ASSIGNED TASK
Every line below between the one holding "- Staging ([StagingThms]): limits" and the one holding "and reads a", inclusive, should be copied exactly, and no other line.

☆ ☆ ☆ ☆ ☆ ☆ ☆

(* ===== verification/Prelude.v ===== *)
(** * Verification of gosestor, a session store for the Caddy web server

    gosestor is an HTTP handler that sits between browsers and a backend.  It
    keeps the backend's cookies in a server-side session store and hands the
    browser one opaque key instead.  The backend steers the session through
    response headers: it names the owner (login), grants labels, asks for a new
    key or for a revocation (logout).  Requests for protected paths must prove a
    label before they reach the backend.

    ** The program and its model

    The parts, from the bottom up, with the files under [src/] they come from
    and the files here that model them.

    - Go's standard library, as far as the sources use it.  [GoStrings] (byte
      strings, UTF-8 runes, [strings.Fields], sorting), [GoPath] ([path.Clean]),
      [GoTime] (durations, [int64(d.Seconds())] through its [float64]
      roundings), [GoStrconv] ([ParseInt], [ParseBool], [FormatInt]),
      [GoDuration] ([time.ParseDuration] with its [float64] fractions,
      [fmt.Sscanf]), [Crypto] (base64url, SHA-256), and the [net/http] and [net/textproto] parts of
      [Http] and [Cookies] (canonical header names, cookie parsing and printing).
    - [internal/filter/filter.go]: [Filter], which backend cookies are stored,
      forwarded or dropped.
    - [internal/authz/authz.go]: [Authz], [New] compiles a policy with every
      validation of the source, [Required] maps a path to a label.
    - [internal/store/store.go]: [StoreApi].  The rows, the sentinel errors and
      the [Store] interface; the interface is the class [Store], whose one
      operation executes a [store_op].  The same file has the type [prog] of
      programs over store, clock and random source: a tree of calls with
      continuations, so that one text is run over a store ([run]), quantified
      over every answer ([always]) and interleaved with others ([Concurrency]).
    - [internal/store/memory.go]: [Memory], one definition per method, and its
      instance of [Store].
    - Failures of any store: [Faulty], a layer over an instance of [Store] that
      loses calls before or after they took effect; the theorems on error paths
      are stated over it.
    - [internal/store/redis.go]: [RedisApi] has the commands the store sends,
      what the command reference says of each ([documented]) and Lua scripts as
      trees of commands; [RedisStore] has every script, command by command, every
      method, and the instance of [Store].
    - [internal/store/contract.go]: [Contract], each subtest as a program.
    - [internal/session/manager.go], [clock.go]: [Manager], one program per
      method; the handle [Live] is a record passed and returned.
    - [session_store.go]: [Labels] ([splitLabels]), [Http] (managed trailers,
      copying and clearing of header maps), [Cookies] (upstream rewriting, proxy
      cookie, deletion detection), [Staging] ([stagedBody] and the shared
      budget), [Handler] (the response pipeline [ensureProcessed], [process],
      [processLocked]), [Serve] (the interceptor's methods, the body wrapper
      [trailerScrubbingBody] and [ServeHTTP]),
      [Config] ([Provision], [Validate]), [Caddyfile] ([UnmarshalCaddyfile]).
    - [admin.go]: [Admin], the registry and the revoke endpoint; [Lifecycle], the
      handlers of changing configurations around it ([Cleanup]).

    ** What the theorems show

    - Store ([MemoryProps]): the four indexes stay consistent ([wf]) and each
      method's effect on what callers observe.
    - Redis ([RedisProps], [RedisRefine], [RedisControls], [RedisAtomic],
      [RedisThms]): the Redis store refines the in-memory one, for whole programs
      of store calls ([redis_refines_memory]); a script that fails has changed
      nothing; a lock is released by its holder only and frees itself after its
      lifetime.  [RedisProps] is a weakest-precondition calculus over the keys of
      the store as slots, [repr] the representation of a [Memory] in a database.
      [Contract]: both stores pass the contract suite.  [RedisSystem] composes
      the handler with it: a whole request over Redis is the request over the
      in-memory store ([request_over_redis]), with and without the session lock,
      so that what is proved of requests there holds in production.
    - Concurrency ([Concurrency], [ManagerSafety], [ConcurrencyThms]): requests
      interleave at every store call, may be lost before or after a call took
      effect, and read any clock.  The store invariant holds in every reachable
      state; a rotated key never resolves again, a revoked session never comes
      back, a key never changes its session.  Programs qualify by a syntactic
      discipline (publish only identifiers just drawn, each once), which every
      manager method and the whole of [ServeHTTP] satisfy.
    - Manager ([ManagerThms], [Lifetimes], [Revocation], [Labels]): committing a
      response is all or nothing, rotates the key on a privilege change and
      leaves the keys alone otherwise, leaves the handle in agreement with the
      store and loses to a concurrent rotation; timeouts are exact and the final
      one absolute; logout-everywhere removes all of the owner's sessions and
      touches no other; identifiers are faithful.
    - Handler ([CookieThms], [HandlerProps], [HandlerThms], [ServeThms]): no
      control header or unmanaged cookie reaches the wire, no client-forged
      control (late trailers included) or managed cookie reaches the backend, the
      authorization gate and revocation fail closed over failing stores, granted
      labels survive storage except the reserved one.  [second_hijack_leaks] shows
      why the wire theorem asks for a single takeover of the connection.
    - Admin ([Admin]): a revocation reaches every store, and is reported as done
      only if it is.
    - Staging ([StagingThms]): limits hold over every schedule; the client gets
      the backend's bytes.
    - Configuration and policy ([Config], [CaddyfileThms], [Authz]): the parser
      returns on every token stream, computes the meaning of the document's lines
      and reads a printed configuration back; what validates is safe, what
      compiles has no redirect loop and does not depend on rule order.
    - Reloads ([Lifecycle]): a revocation starts with open Redis clients only.

    ** Parameters

    The Redis server is the class [RedisServer]: any type with a [send] that acts
    on a [view] of it as [documented] says; the reference itself is an instance.
    Caddy's token dispenser is the class [Dispenser]: five methods that lose no
    tokens, and for the theorems on documents the hypothesis [doc_at] that it
    serves the document; [tokens_dispenser] is an instance.
    [date] is [time.Parse] on cookie dates, whose result depends on the zone
    database; [simple_fold] is the Unicode folding table of [strings.EqualFold],
    of which only the ASCII part is assumed.  What the operating system does with
    a spool file and the client with a write are arguments of the calls; the
    downstream handler is an arbitrary function from the request to the calls it
    makes and the error it returns; what net/http puts into a request's trailer
    map while the body is read is an argument of the read, and a request whose
    trailer map is nil keeps it nil (net/http fills the map of declared trailers);
    the order in which Go ranges over a map is
    the order of a list argument or of [map_to_list].

    ** Bounds

    The loops of the Caddyfile parser run on fuel, the tokens left being enough
    ([parser_terminates]); so does [duration_items], with the length of the text
    ([duration_items_fuel]).  Otherwise recursion is structural but in three places: [format_go] prints
    an [int64] with 18 steps of fuel, enough for its 19 digits; [chunks] cuts a
    padded SHA-256 message into blocks with the message's length as fuel;
    [drive], used in examples only, runs a schedule with fuel.  [cookie_max] is [net/http]'s limit of 3000 cookies.
    [sane_seconds] bounds clock and timeouts by [2^32] seconds so that deadlines
    do not wrap; wrap-around itself is written out with [wrap64].
    Lua numbers are doubles: [num] rounds to 53 bits, and [op_ok] and [args_ok]
    bound the numbers of a call so that the rounding is exact.  [tonumber] is
    modelled on the decimal integers that Go prints.  [op_ok] also asks for
    session ids that cannot be confused with a key's suffix ([plain]) and leaves
    out the calls on which the two stores differ: past a deadline (the in-memory
    store keeps none), on a key already bound to another session, for a missing
    session of the anonymous owner, and the locks, whose tokens differ (they are
    related by [represents_at], which [request_over_redis] uses).
    [stagedHeaderBytes] adds header lengths in [Z], which the 1 MiB limit keeps far
    from [int64]'s range.  Time stands still while a script runs, as Redis freezes it.

    ** Not modelled

    Logging; contexts and cancellation, except that any store call may fail;
    Caddy's routing and module registration; the order of [SMEMBERS] (a set
    here); go-redis, but for the lifetime its [SetNX] sends ([setnx_lifetime],
    whole seconds as milliseconds); the texts of parse errors; the unit tests; the demo backend, an example program. *)

(** * Shared prelude *)

From stdpp Require Import base gmap strings list sorting fin_maps.
From Stdlib Require Import ZArith Lia.

(** ** Go results

    A Go function returning [(T, error)] is a [result T]; one returning only an
    [error] is an [option error], [None] being [nil]. *)

Inductive result (E A : Type) : Type :=
| Ok (a : A)
| Err (e : E).
Arguments Ok {E A} a.
Arguments Err {E A} e.

Definition is_Ok {E A} (r : result E A) : bool :=
  match r with Ok _ => true | Err _ => false end.

(** ** Machine integers

    [int64] values are [Z]; every arithmetic operation whose Go counterpart may
    wrap goes through [wrap64]. *)

Definition wrap64 (z : Z) : Z := (z + 2 ^ 63) mod 2 ^ 64 - 2 ^ 63.
Definition int64 (z : Z) : Prop := (- 2 ^ 63 <= z < 2 ^ 63)%Z.

Lemma wrap64_id z : int64 z -> wrap64 z = z.
Proof. unfold int64, wrap64. intros H. rewrite Z.mod_small; lia. Qed.

Lemma wrap64_range z : int64 (wrap64 z).
Proof.
  unfold int64, wrap64.
  pose proof (Z.mod_pos_bound (z + 2 ^ 63) (2 ^ 64)). lia.
Qed.

Create HintDb go discriminated.
#[export] Hint Resolve wrap64_id wrap64_range : go.

(** ** Tactics *)

(** Case analysis on every [match] scrutinee of the goal or of a hypothesis. *)
Ltac case_all :=
  repeat (case_match; simplify_eq/=; try done).

(** Close goals about [gmap] lookups after case analysis on key equality. *)
Ltac map_cases :=
  repeat match goal with
  | H : context [<[_:=_]> _ !! _] |- _ => rewrite lookup_insert in H
  | H : context [delete _ _ !! _] |- _ => rewrite lookup_delete in H
  | |- context [<[_:=_]> _ !! _] => rewrite lookup_insert
  | |- context [delete _ _ !! _] => rewrite lookup_delete
  | H : context [decide _] |- _ => case_decide; simplify_eq/=
  | |- context [decide _] => case_decide; simplify_eq/=
  end.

☆ ☆ ☆ ☆ ☆ ☆ ☆

ANSWER SPACE
    - Staging ([StagingThms]): limits hold over every schedule; the client gets
      the backend's bytes.
    - Configuration and policy ([Config], [CaddyfileThms], [Authz]): the parser
      returns on every token stream, computes the meaning of the document's lines
      and reads a printed configuration back; what validates is safe, what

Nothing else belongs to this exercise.